Understanding and applying the new Business School assessment criteria

Acting on student feedback from the National Student Survey (NSS) results, the Business School commissioned a collaborative project with Student Connectors and faculty to simplify and standardise the assessment criteria across the School. Dr Farai Jena, Director of Teaching and Learning participated in the project, and as the new marking and assessment system launches at the start of autumn term, she explains what has changed and why.

National standards for assessment

Assessment is an important element of the educational provision of universities and provides students the opportunity to demonstrate the achievement of learning outcomes. Over the summer the Business School embarked on an exercise to develop consistent and transparent assessment criteria for use across all modules. Throughout the project student connectors worked closely with members of faculty and academic success advisors. The new assessment criteria were anchored to national standards for each level of study for quality assurance.

Addressing disparities in marking

The Student Connector project was important given disparities in marking criteria across different courses. While some modules have had very clear criteria, there have been some marked inconsistencies across other modules. This has left some students feeling disadvantaged and underinformed about how they assessments are marked. The project developed clear and consistent marking criteria for each level of study.

Our NSS results show that assessment and feedback is an area that needs improvement across all departments in the Business School, with students indicating marking criteria have not always been clear in advance. Student queries following the release of marks also suggest marking and assessment can be perceived as unfair and feedback on assessments inadequate or unhelpful. Developing the assessment criteria was in direct response to student responses regarding assessment and feedback.

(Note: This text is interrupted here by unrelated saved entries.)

(** A pool, a WireGuard tunnel reached by host name, WARP and a tunnel that is
    switched off. *)
Definition gen_tunnels : list Tunnel :=
  [MkTunnel "pool" "Pool" TunnelVLESS SourcePool "https://list" "" true 0
     [MkPoolServer "vless://a" "RU" "" 40 0; MkPoolServer "vless://b?security=tls" "DE" "" 55 1] zero_time true "";
   MkTunnel "vl" "Office" TunnelVLESS SourceURL "vless://c" "{}" true 0 [] zero_time false "";
   MkTunnel "warp" "WARP" TunnelWireGuard SourceWARP "warp" "{}" true 0 [] zero_time false "";
   MkTunnel "off" "Old" TunnelVLESS SourceURL "vless://d" "{}" false 0 [] zero_time false ""].
Definition gen_rules : list Rule :=
  [MkRule "r0" "video" ActionTunnel "pool" "" 0 true [] ["example.com"] [] [] ScopeAll [] false;
   MkRule "r1" "work" ActionTunnel "vl" "warp" 1 true [] [] ["172.30.0.0/16"] [] ScopeSelected ["alice"] true;
   MkRule "r2" "old" ActionTunnel "off" "" 2 true [] ["old.example"] [] [] ScopeAll [] false;
   MkRule "r3" "ads" ActionBlock "" "" 3 true [] ["ads.example"] [] [] ScopeSelected ["bob"] false].
Definition gen_peers : list Peer :=
  [MkPeer false false "" 0 None "alice" "Alice" "pubA" "privA" "pskA" "10.8.0.2" true 0;
   MkPeer false false "" 0 (Some "vl") "carol" "Carol" "pubC" "privC" "pskC" "10.8.0.4" true 0].
Definition gen_snapshot : SnapshotT := MkSnapshot DefaultSettings gen_tunnels gen_rules gen_peers "" [].
Definition gen_plain : PlainLists := fun _ => None.
Definition gen_addresses : gmap string (string * bool) :=
  match peer_addresses gen_peers with Ok m => m | Err _ => ∅ end.
(** A connection of one client to one rule set. *)
Definition gen_packet (source set : string) : packet :=
  MkPacket TagTProxyIn (fun t => bool_decide (t = set)) (fun s => bool_decide (s = source)) (fun _ => false).
(* ===== verification/GenerateRefs.v ===== *)
(** * References inside the generated configuration

    sing-box refuses a configuration that names an outbound, a rule set or a
    DNS server it does not define, and with it every tunnel stops.  Everything
    the generator names is defined. *)

From S2P Require Import Prelude GoStd Model GoJson Db Wf Sample SettingsStore RealityStore PoolFilter SingBox Generate GenerateSpec.
#[local] Open Scope Z_scope.
#[local] Set Default Proof Using "Type".

Section refs.
Context `{PF : Platform} `{PP : PoolPolicy} `{PS : PoolSource}.

(** ** Tunnels *)

(** The tags an outbound hands its traffic to. *)
Definition member_tags (o : OutOptions) : list string :=
  match o with OURLTest l => l | OSelector l d => d :: l | _ => [] end.

Definition members_defined (obs : list Outbound) : Prop :=
  forall ob t, ob ∈ obs -> t ∈ member_tags ob.(ob_options) -> t ∈ map ob_tag obs.

Lemma members_defined_app obs1 obs2 :
  members_defined obs1 -> members_defined obs2 -> members_defined (obs1 ++ obs2).
Proof.
  intros H1 H2 ob t [Hob|Hob]%elem_of_app Ht; rewrite map_app, elem_of_app; [left|right]; eauto.
Qed.

Lemma buildPool_members t countries group : buildPool t countries = Some group -> members_defined group.
Proof.
  unfold buildPool. case_decide; [done|]. intros [= <-].
  intros ob u [Hob|Hob%list_elem_of_singleton]%elem_of_app Hu; rewrite map_app, elem_of_app; left.
  - apply list_elem_of_omap in Hob as (p & _ & Hp). unfold pool_member in Hp.
    destruct (Parse _) as [[m|]|]; [|done|done]. injection Hp as <-. by apply elem_of_nil in Hu.
  - by subst.
Qed.

Lemma buildTunnels_members l countries built :
  buildTunnels l countries = Ok built -> members_defined built.(tu_outbounds).
Proof.
  unfold buildTunnels. apply (fold_result_inv _ (fun _ b => members_defined b.(tu_outbounds))).
  { by intros ob t Hob%elem_of_nil. }
  intros _ x b b' Hb _. unfold add_tunnel. destruct (t_enabled x); simpl; [|by intros [= <-]].
  destruct (decide (t_source x = SourcePool)).
  - destruct (buildPool x countries) as [group|] eqn:Hp; intros [= <-]; [|done].
    apply members_defined_app; [done|by eapply buildPool_members].
  - intros ([typ body] & _ & Hf)%result_bind_Ok. case_decide; injection Hf as <-; [done|].
    apply members_defined_app; [done|].
    intros ob t ->%list_elem_of_singleton Ht. by apply elem_of_nil in Ht.
Qed.

Lemma usable_tag sn built id :
  snapshot_ok sn -> buildTunnels sn.(sn_tunnels) sn.(sn_settings).(s_blocklist) = Ok built ->
  usable sn id = true -> TunnelTag id ∈ all_tags built.(tu_endpoints) built.(tu_outbounds).
Proof.
  intros _ [_ Ht]%buildTunnels_spec Hu. unfold usable in Hu.
  destruct (tunnel_map _ !! id) as [t|] eqn:Hm; [|done].
  apply tunnel_map_Some in Hm as [Hin <-]. apply andb_true_iff in Hu as [Hen Hp].
  apply Ht; [done|done|]. intros (_ & Hsrc & Hb).
  rewrite Hb, bool_decide_eq_false_2 in Hp by tauto. done.
Qed.

(** ** Chains *)
Lemma add_chain_tags known c :
  map chain_tag known ⊆ map chain_tag (add_chain known c) /\
  (forall c0, c = Some c0 -> chain_tag c0 ∈ map chain_tag (add_chain known c)).
Proof.
  unfold add_chain. destruct c as [c|]; [|done]. case_decide as Hc.
  - split; [done|]. by intros c0 [= <-].
  - rewrite map_app. split; [set_solver|]. intros c0 [= <-]. simpl. set_solver.
Qed.

Lemma fold_chains_tags cs known c :
  chain_tag c ∈ map chain_tag known \/ Some c ∈ cs ->
  chain_tag c ∈ map chain_tag (foldl add_chain known cs).
Proof.
  revert known. induction cs as [|x cs IH]; intros known [H|H]; simpl;
    try done; [by apply elem_of_nil in H| |]; destruct (add_chain_tags known x) as [Hs Hx]; apply IH.
  - left. by apply Hs.
  - apply elem_of_cons in H as [<-|H]; [left; by apply Hx|by right].
Qed.

Lemma chains_origin cs c : c ∈ foldl add_chain [] cs -> Some c ∈ cs.
Proof.
  assert (Hgen : forall known, c ∈ foldl add_chain known cs -> c ∈ known \/ Some c ∈ cs).
  { induction cs as [|x cs IH]; intros known H; simpl in H; [by left|].
    apply IH in H as [H|H]; [|right; by right].
    unfold add_chain in H. destruct x as [x|]; [|by left]. case_decide; [by left|].
    apply elem_of_app in H as [H| ->%list_elem_of_singleton]; [by left|right; by left]. }
  intros H. apply Hgen in H as [H|H]; [by apply elem_of_nil in H|done].
Qed.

In addition, it has sometimes been unclear for markers how much feedback to give to justify marks allocated. The assessment criteria were developed to make it easier for markers to provide feedback on assessments and reduce the amount of time spent providing feedback. Moreover, the Business School has several large modules where marking is undertaken by a team of markers. The assessment criteria will help to minimise variation in the marking and feedback provided by different markers, thus making marking fairer and more consistent.

Understanding the new assessment criteria

Faculty should familiarize themselves with the marking criteria and understand them in the context of the learning outcomes of their modules. The criteria is published on the module Canvas site and used in providing feedback for marked assessments. The assessment criteria enable convenors to set out and clarify performance expectations in a clear, relatable, and student-friendly language. This information should be provided in advance of an assessment task with students given ample time to ask the tutor any questions before starting an assignment. The criteria also provide a guide to help students prepare an assignment, a checklist, and a scoreboard against which they can match their work before submitting an assignment. Also, the criteria justify the grade students receive, providing evaluative, actionable feedback, and feed-forward about future improvement.

Watch a short animation about the new criteria created by our Student Connectors:

A short animation about the new criteria created by our Student Connectors.

Benefits of the new criteria

We anticipate a number of benefits for both students and faculty as a result of the new system:

  • More transparency in marking and consequently a reduction in student dissatisfaction concerning assessment and feedback.
  • In consulting tutors and academic success advisors we expect students to be better informed about what questions to ask in preparing for their assessments.
  • In understanding what is required of them and how to undertake it, we expect students to be less likely to engage in academic misconduct.
  • Overall students to be better placed to self-identify ways in which they can develop and demonstrate their learning.
  • A reduction in marking and feedback variation across different modules and between markers within the same module. This should in turn reduce queries by students following marks release.
  • To make marking more efficient for you as faculty.

Overall, clear and transparent assessment criteria will enable faculty to produce more effective assessments and enhance the quality of marking and feedback on student work.